There's a lot of reasons TPUs could be poorly matched for your workload, including model complexity (or lack thereof), the way your model is setup, the inputs to your models (if you're bottlenecked on IO, including host <-> TPU memory bandwidth, well, what can you do?), how you were training them (including the evaluators used).

Since your post didn't actually include any details, I did a search and immediately found an article[1] where TPUs worked better for their particular use-case. I suspect I could find many such reports (and probably some opposite reports too).

It's unfortunate they didn't work for you, perhaps you should give them another shot with a different model. I'd recommend using Cloud's examples as a starting point.

[1] https://medium.com/bigdatarepublic/cost-comparison-of-deep-l...

asdfasgasdgasdg · on Sept 25, 2020

That ... Doesn't seem likely? How big is your team? Any chance the person who evaluated TPUs made an error when setting up their test? I'm just a little skeptical that Google would have gone to all the trouble to design the things and that so many organizations would be spending so much money to use them if they weren't better than GPUs in some way.

sillysaurusx · on Sept 25, 2020

You're almost certainly using the TPUs wrong. It's very easy to use them wrong, unfortunately.

When you use them right, a TPUv3-8 gets equivalent perf to a cluster of 8 V100s.

I was astounded. I trained StyleGAN 2 from scratch at 1024x1024 in 2.5 days. nvidia took 7 days for their official model. Granted, I used a v3-32, not a v3-8, but performance seems pretty similar.

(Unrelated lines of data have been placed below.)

(** What a build context holds.  The patterns are those of the
    [.dockerignore], one for each line that holds one, in order; a file found
    under the build directory goes in, in the order they were found, exactly
    when it is the Dockerfile or the [.dockerignore] itself, or the last
    pattern that covers it (that matches it, or one of its parent
    directories) is a [!] exclusion, or none covers it. *)
Theorem context_entries_spec ignore_file dockerfile found entries :
  context_entries ignore_file dockerfile found = Ok entries →
  ∃ ps,
    Forall2 reads_as
      (filter (λ raw, ¬ blank raw)
        (default [] (read_ignore_file <$> ignore_file))) ps ∧
    sublist entries found ∧
    ∀ path, clean_relative (clean path) →
      (path ∈ entries ↔ path ∈ found ∧
        (path = dockerfile ∨ path = ".dockerignore" ∨ ¬ ignored ps (clean path))).
Proof using clean_laws.
  unfold context_entries. intros (pm & Epm & [= <-])%result_bind_Ok.
  destruct (add_patterns_Ok _ _ _ Epm) as (ps & Eps & Hps). simpl in Eps. exists ps.
  split; [by destruct ignore_file|]. split; [apply sublist_filter|]. intros path Hc.
  rewrite list_elem_of_filter, <-(matched_spec ps _ Hc).
  unfold matches_or_parent_matches.
  rewrite Eps, (bool_decide_false (clean path = ".")) by (by apply clean_relative_nonempty).
  rewrite !orb_true_iff, !bool_decide_eq_true, negb_true_iff, not_true_iff_false. clear. tauto.
Qed.
End entries.

Section build_context.
Context `{!PathClean, !RegexCrate} {laws : RegexLaws} {clean_laws : PathCleanLaws}.

End build_context.

(* ===== verification/Passwd.v ===== *)
(** * Passwd: the identity files a container gets

    The pure half of [ratect-core/src/user.rs]: the files Ratect generates for
    [run_as_current_user], and its edits of an image's own [/etc/passwd] and
    [/etc/group] for an [identity].  A file is its bytes, each an [ascii], and
    so are the names and homes written into it; a position is an index into
    them.  Looking up the host's own user and the owner of a host path is the
    operating system's. *)

From S2P Require Import Prelude Text Collections Config.
From stdpp Require Import options.

Definition newline : ascii := "010".
Definition colon : ascii := ":".
Definition hash : ascii := "#".

Record CurrentUser := mk_current_user {
  cu_uid : N;
  cu_gid : N;
  cu_username : string;
  cu_groupname : string;
}.

(** ** The generated files *)

Definition generate_passwd_file (user : CurrentUser) (home_directory : string) : string :=
  if (cu_uid user =? 0)%N then "root:x:0:0:root:" +:+ home_directory +:+ ":/bin/sh"
  else "root:x:0:0:root:/root:/bin/sh
" +:+ cu_username user +:+ ":x:" +:+ show_N (cu_uid user) +:+ ":" +:+ show_N (cu_gid user) +:+ ":"
    +:+ cu_username user +:+ ":" +:+ home_directory +:+ ":/bin/sh".

Definition generate_shadow_file (user : CurrentUser) : string :=
  if (cu_uid user =? 0)%N then "root:*:19500:0:99999:7:::"
  else "root:*:19500:0:99999:7:::
" +:+ cu_username user +:+ ":*:19500:0:99999:7:::".

Definition generate_group_file (user : CurrentUser) : string :=
  let root_group := "root:x:0:root" in
  if (cu_gid user =? 0)%N then root_group
  else root_group +:+ "
" +:+ cu_groupname user +:+ ":x:" +:+ show_N (cu_gid user) +:+ ":" +:+ cu_username user.

(** ** Reading an entry *)

Record DirectoryOwner := mk_owner { do_uid : N; do_gid : N }.

Record PasswdEdit := mk_passwd_edit {
  pe_contents : list ascii;
  pe_home_owner : option DirectoryOwner;
}.

Record PasswdEntry := mk_passwd_entry {
  e_name : list ascii;
  e_uid : option N;
  e_gid : option N;
  e_home : nat * nat;
  e_separators_needed : nat;
}.

Definition PASSWD_HOME_FIELD : nat := 5.

(** [u8::is_ascii_whitespace]. *)
Definition ascii_space (b : ascii) : bool := bool_decide (code b ∈ [9; 10; 12; 13; 32]%N).

(** [position(|byte| !byte.is_ascii_whitespace())], with the byte. *)
Fixpoint find_text (l : list ascii) : option (nat * ascii) :=
  match l with
  | [] => None
  | b :: l => if ascii_space b then prod_map S id <$> find_text l else Some (0, b)
  end.

(** Where the entry of [line] is, without the spaces around it. *)
Definition entry_range (line : list ascii) : option (nat * nat) :=
  '(start, first) ← find_text line;
  '(from_end, _) ← find_text (reverse line);
  if decide (first = hash) then None else Some (start, length line - from_end).

Definition slice (l : list ascii) (from to : nat) : list ascii := take (to - from) (drop from l).

(** [parse::<u32>]: bytes that are no UTF-8 are no digits either. *)
Definition parse_id (field : option (list ascii)) : option N :=
  f ← field; parse_unsigned u32_max (of_chars f).

Definition parse_passwd_entry (line : list ascii) : option PasswdEntry :=
  '(start, stop) ← entry_range line;
  let fields := splitn_l 7 colon (slice line start stop) in
  let '(home, separators_needed) :=
    match fields !! PASSWD_HOME_FIELD with
    | Some home =>
        let before := sum_list_with (λ field, length field + 1) (take PASSWD_HOME_FIELD fields) in
        ((start + before, start + before + length home), 0)
    | None => ((stop, stop), PASSWD_HOME_FIELD + 1 - length fields)
    end in
  name ← fields !! 0;
  Some (mk_passwd_entry name (parse_id (fields !! 2)) (parse_id (fields !! 3)) home
    separators_needed).

(** [split_inclusive]: the lines, each with its newline. *)
Fixpoint split_inclusive (l : list ascii) : list (list ascii) :=
  match l with
  | [] => []
  | b :: l =>
      if decide (b = newline) then [b] :: split_inclusive l
      else match split_inclusive l with
           | [] => [[b]]
           | line :: lines => (b :: line) :: lines
           end
  end.

(** The first entry [selected] accepts, with where its line starts. *)
Fixpoint first_entry_from (selected : PasswdEntry → bool) (position : nat)
    (lines : list (list ascii)) : option (nat * PasswdEntry) :=
  match lines with
  | [] => None
  | line :: lines =>
      match parse_passwd_entry line with
      | Some entry =>
          if selected entry then Some (position, entry)
          else first_entry_from selected (position + length line) lines
      | None => first_entry_from selected (position + length line) lines
      end
  end.
Definition first_passwd_entry (passwd : list ascii) (selected : PasswdEntry → bool)
    : option (nat * PasswdEntry) :=
  first_entry_from selected 0 (split_inclusive passwd).

(** ** Writing one *)

Definition with_passwd_home (passwd : list ascii) (position : nat) (entry : PasswdEntry)
    (home : list ascii) : list ascii :=
  take (position + (e_home entry).1) passwd ++ replicate (e_separators_needed entry) colon ++ home
  ++ drop (position + (e_home entry).2) passwd.

Definition with_line_appended (file line : list ascii) : list ascii :=
  file ++ (if bool_decide (file ≠ [] ∧ last file ≠ Some newline) then [newline] else []) ++ line
  ++ [newline].

Definition passwd_line (name : string) (uid gid : N) (home : string) : string :=
  name +:+ ":*:" +:+ show_N uid +:+ ":" +:+ show_N gid +:+ "::" +:+ home +:+ ":/bin/sh".

Definition with_passwd_entry_appended (passwd : list ascii) (name : string) (uid gid : N)
    (home : string) : list ascii :=
  with_line_appended passwd (chars (passwd_line name uid gid home)).

(** ** The running user *)

Definition split_configured_user (configured_user : string) : string * string :=
  default (configured_user, EmptyString) (split_once colon configured_user).

Definition configured_uid (user : string) : option N :=
  if bool_decide (user = EmptyString) then Some 0%N else parse_unsigned u32_max user.

Definition is_root_user (user : string) : bool :=
  let '(user, _) := split_configured_user user in
  bool_decide (user = "root") || bool_decide (configured_uid user = Some 0%N).

Definition user_selected (user : string) (uid : option N) (entry : PasswdEntry) : bool :=
  match uid with
  | Some uid => bool_decide (e_uid entry = Some uid)
  | None => bool_decide (e_name entry = chars user)
  end.

Definition or_else {A} (a b : option A) : option A :=
  match a with Some _ => a | None => b end.

Definition edit_passwd_home (passwd : list ascii) (configured_user home : string) : PasswdEdit :=
  let '(user, group) := split_configured_user configured_user in
  let uid := configured_uid user in
  let group := parse_unsigned u32_max group in
  match first_passwd_entry passwd (user_selected user uid) with
  | Some (position, entry) =>
      mk_passwd_edit (with_passwd_home passwd position entry (chars home))
        (Some (mk_owner (default 0 (e_uid entry)) (default 0 (or_else group (e_gid entry)))))%N
  | None =>
      match uid with
      | None => mk_passwd_edit passwd None
      | Some uid =>
          let gid := default 0%N group in
          let name := if (uid =? 0)%N then "root" else show_N uid in
          mk_passwd_edit (with_passwd_entry_appended passwd name uid gid home)
            (Some (mk_owner uid gid))
      end
  end.

Definition edit_passwd_for_host_user (passwd : list ascii) (user : CurrentUser) (home : string)
    : list ascii :=
  match first_passwd_entry passwd (λ entry, bool_decide (e_uid entry = Some (cu_uid user))) with
  | Some (position, entry) => with_passwd_home passwd position entry (chars home)
  | None =>
      let name_taken := bool_decide (is_Some (first_passwd_entry passwd
        (λ entry, bool_decide (e_name entry = chars (cu_username user))))) in
      let name := if name_taken then show_N (cu_uid user) else cu_username user in
      with_passwd_entry_appended passwd name (cu_uid user) (cu_gid user) home
  end.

google234123 · on Sept 25, 2020

Wow, you really like dealing with absolutes...

mlthoughts2018 · on Sept 25, 2020

TPUs are pretty much the only thing in engineering I’ve ever encountered where literal absolutes actually apply.

lrem · on Sept 25, 2020

Have you compared TPUs to learning on other cloud infra, or some other model?

lowiqengineer · on Sept 25, 2020

Have you written about this in the past? This seems pretty absolute.